All good things come to an end and this vacation was sadly no exception. Unlike on the way in, Airlink did manage to check our bags all the way home. Unfortunately, the airport operator in Cape Town still needed to make life difficult by closing the international transfer desk. Everyone needed to pass immigration into South Africa just so we would go to the other side of the airport to go through immigration out of South Africa. At least we did not have to deal with the luggage. Though I have to admit that this annoyed me far more than it should have. Eventually we boarded our 11 hr flight to Heathrow and another 11 hr flight home. Overall, 25 hrs in the air with some 9 hrs in airports are tiring. The experience in Botswana made it all worth it, though.

Epiloge

This was my 4th trip to Southern Africa and will most certainly not be my last. Experiencing the animals up close in this beautiful place is very special. Add to that the friendliness of the Botswanan people and you have all the makings of an incredible vacation. I was somewhat concerned that my previous memory was overly optimistic. However, after these 10 days I can clearly state that Botswana was actually much nicer than I remembered.

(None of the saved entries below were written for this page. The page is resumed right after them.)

Lemma count_all (p : nat → bool) n :
  let c := for_ 0 n (λ i c, (c + if p i then 1 else 0)%nat) 0%nat in
  (c <= n)%nat ∧ (c = n ↔ ∀ i, (i < n)%nat → p i = true).
Proof.
  set (P := λ (n c : nat), (c <= n)%nat ∧ (c = n ↔ ∀ i, (i < n)%nat → p i = true)).
  apply (for_ind P); [lia| |].
  { split; [lia|]. split; [intros _ i Hi; lia|done]. }
  intros i c Hi [Hle Hiff]. unfold P. destruct (p i) eqn:Hp.
  - split; [lia|]. split.
    + intros Hc j Hj. destruct (decide (j = i)) as [->|]; [done|].
      apply Hiff; lia.
    + intros Hall. rewrite (proj2 Hiff); [lia|]. intros j Hj. apply Hall. lia.
  - split; [lia|]. split; [lia|]. intros Hall. rewrite Hall in Hp by lia. done.
Qed.

Lemma max_entry_all e : inU 64 e → e = MAX_ENTRY ↔ ∀ k, (k < bits)%nat → Z.testbit e (Z.of_nat k) = true.
Proof.
  intros He. split.
  - intros -> k. apply MAX_ENTRY_testbit.
  - intros Hall. change MAX_ENTRY with (Z.ones 64). apply Z.bits_inj'. intros i Hi.
    rewrite Z.testbit_ones_nonneg by lia. destruct (Z.ltb_spec i 64).
    + specialize (Hall (Z.to_nat i)). rewrite Z2Nat.id in Hall by lia. apply Hall.
      rewrite BITS_PER_VALUE_eq. lia.
    + destruct He as [Hlo Hhi]. destruct (decide (e = 0)) as [->|]; [apply Z.bits_0|].
      apply Z.bits_above_log2; [done|]. apply Z.log2_lt_pow2; [lia|].
      apply Z.lt_le_trans with (2 ^ 64); [done|]. apply Z.pow_le_mono_r; lia.
Qed.

(** [CheckAllValid] answers whether every row of the words that hold the
    first [count] rows is valid; in particular a positive answer means that
    the first [count] rows are. *)
Theorem CheckAllValid_spec m count :
  mask_ok m → (EntryCount count * bits <= capacity m)%nat →
  CheckAllValid m count = true ↔
  ∀ r, (r < EntryCount count * bits)%nat → RowIsValid m r = true.
Proof.
  intros Hok Hcap. destruct m as [words|]; [|done]. unfold CheckAllValid. rewrite Nat.eqb_eq.
  rewrite (proj2 (count_all (λ i, AllValid_entry (words !!! i)) (EntryCount count))).
  pose proof BITS_PER_VALUE_eq as Hb. cbn [mask_ok capacity] in *.
  assert (∀ i, (i < EntryCount count)%nat → inU 64 (words !!! i)) as Hw.
  { intros i Hi. rewrite Forall_lookup in Hok.
    destruct (lookup_lt_is_Some_2 words i) as [w Hlk]; [nia|].
    rewrite (list_lookup_total_correct _ _ _ Hlk). by eapply Hok. }
  split.
  - intros Hall r Hr. rewrite RowIsValid_testbit.
    assert (r / bits < EntryCount count)%nat as Hlt by (apply Nat.Div0.div_lt_upper_bound; lia).
    specialize (Hall _ Hlt). unfold AllValid_entry in Hall. apply Z.eqb_eq in Hall.
    rewrite Hall. apply MAX_ENTRY_testbit, entry_split.
  - intros Hall i Hi. apply Z.eqb_eq, max_entry_all; [by apply Hw|]. intros k Hk.
    specialize (Hall (i * bits + k)%nat). rewrite RowIsValid_testbit in Hall.
    rewrite Nat.div_add_l, Nat.div_small, Nat.add_0_r in Hall by lia.
    rewrite (Nat.add_comm (i * bits)), Nat.Div0.mod_add, Nat.mod_small in Hall by lia.
    apply Hall. nia.
Qed.

Lemma RowIsValid_fill a b e words r :
  (r < capacity (Some words))%nat →
  RowIsValid (Some (fill_range a b e words)) r =
    if decide (a <= r / bits < b)%nat then Z.testbit e (Z.of_nat (r mod bits)%nat)
    else RowIsValid (Some words) r.
Proof.
  intros Hr%capacity_lt. rewrite !RowIsValid_testbit, !list_lookup_total_alt.
  rewrite fill_range_lookup by done. by case_decide.
Qed.

(** the bulk operations, [Resize] and [Copy] agree with the row view:
    marking the first [count] rows reaches whole words, a resize keeps the
    old rows and makes the new words valid, a copy keeps the first rows. *)
Theorem ValidityMask_bulk_spec m count r :
  (r < count)%nat → (EntryCount count * bits <= capacity m)%nat →
  RowIsValid (SetAllInvalid m count) r = false ∧
  RowIsValid (SetAllValid m count) r = true ∧
  RowIsValid (ValidityMask_Copy m count) r = RowIsValid m r ∧
  (∀ new_size, (count <= new_size)%nat → RowIsValid (ValidityMask_Resize m count new_size) r = RowIsValid m r) ∧
  (∀ new_size s, (EntryCount count * bits <= s < new_size)%nat →
     RowIsValid (ValidityMask_Resize m count new_size) s = true).
Proof.
  intros Hr Hcap. pose proof (EntryCount_lt r count Hr) as Hlt. pose proof BITS_PER_VALUE_eq as Hb.
  destruct (entry_split r) as [Hsplit Hmod].
  assert (r < capacity m)%nat as Hrc by nia. split_and!.
  - unfold SetAllInvalid. rewrite RowIsValid_fill by (by rewrite capacity_writable).
    rewrite decide_True by lia. apply Z.bits_0.
  - unfold SetAllValid. rewrite RowIsValid_fill by (by rewrite capacity_writable).
    rewrite decide_True by lia. by apply MAX_ENTRY_testbit.
  - destruct m as [words|]; [|done]. cbn [ValidityMask_Copy]. rewrite !RowIsValid_testbit.
    unfold ValidityData_copy. rewrite for_insert_lookup by (by rewrite length_replicate).
    by rewrite (proj2 (Nat.ltb_lt _ _) Hlt).
  - intros n Hn. pose proof (EntryCount_lt r n ltac:(lia)) as Hltn.
    destruct m as [words|]; cbn [ValidityMask_Resize]; [|by apply RowIsValid_new].
    rewrite RowIsValid_fill.
    + rewrite decide_False by lia. rewrite !RowIsValid_testbit.
      rewrite for_insert_lookup by (by rewrite length_replicate).
      by rewrite (proj2 (Nat.ltb_lt _ _) Hlt).
    + cbn [capacity]. rewrite length_for_insert, length_replicate. nia.
  - intros n s Hs. pose proof (EntryCount_lt s n ltac:(lia)) as Hltn.
    destruct (entry_split s) as [Hss Hsm].
    destruct m as [words|]; cbn [ValidityMask_Resize]; [|by apply RowIsValid_new].
    rewrite RowIsValid_fill.
    + rewrite decide_True; [by apply MAX_ENTRY_testbit|]. split; [|done].
      apply Nat.div_le_lower_bound; [lia|]. lia.
    + cbn [capacity]. rewrite length_for_insert, length_replicate. nia.
Qed.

The luxury accommodations, amazing food and expert guides all made this even more special. This was not a cheap vacation, and I may try to find a bit of a compromise next time around. However, for anyone curious about an African Safari, this is the way to go. If you are only going to be here once, go all in. Although, be warned, it may well turn out to be just the first of many trips. Once you fall in love with Africa you will have to keep coming back.

The only word of caution is to make sure you have plenty of time in South Africa for your connections. Comair, which was a British Airways subsidiary that went away with the pandemic, was perfectly integrated into British Airways. That made for easy transfers. Airlink, although a fine regional airline on its own, is not quite as well integrated.

To close this report on a high note, after having our daily Gin & Tonics for sundowners (because that is what I always have on safaris), we have come to quite enjoy the local gin, Okavango Gin. It is actually made locally in the Delta and very tasty.

One thought on “Botswana in Luxury 2024

  1. I love everything about this! I knew the cats and elephants would be wonderful, but I didn’t know I’d love the birds so much!!!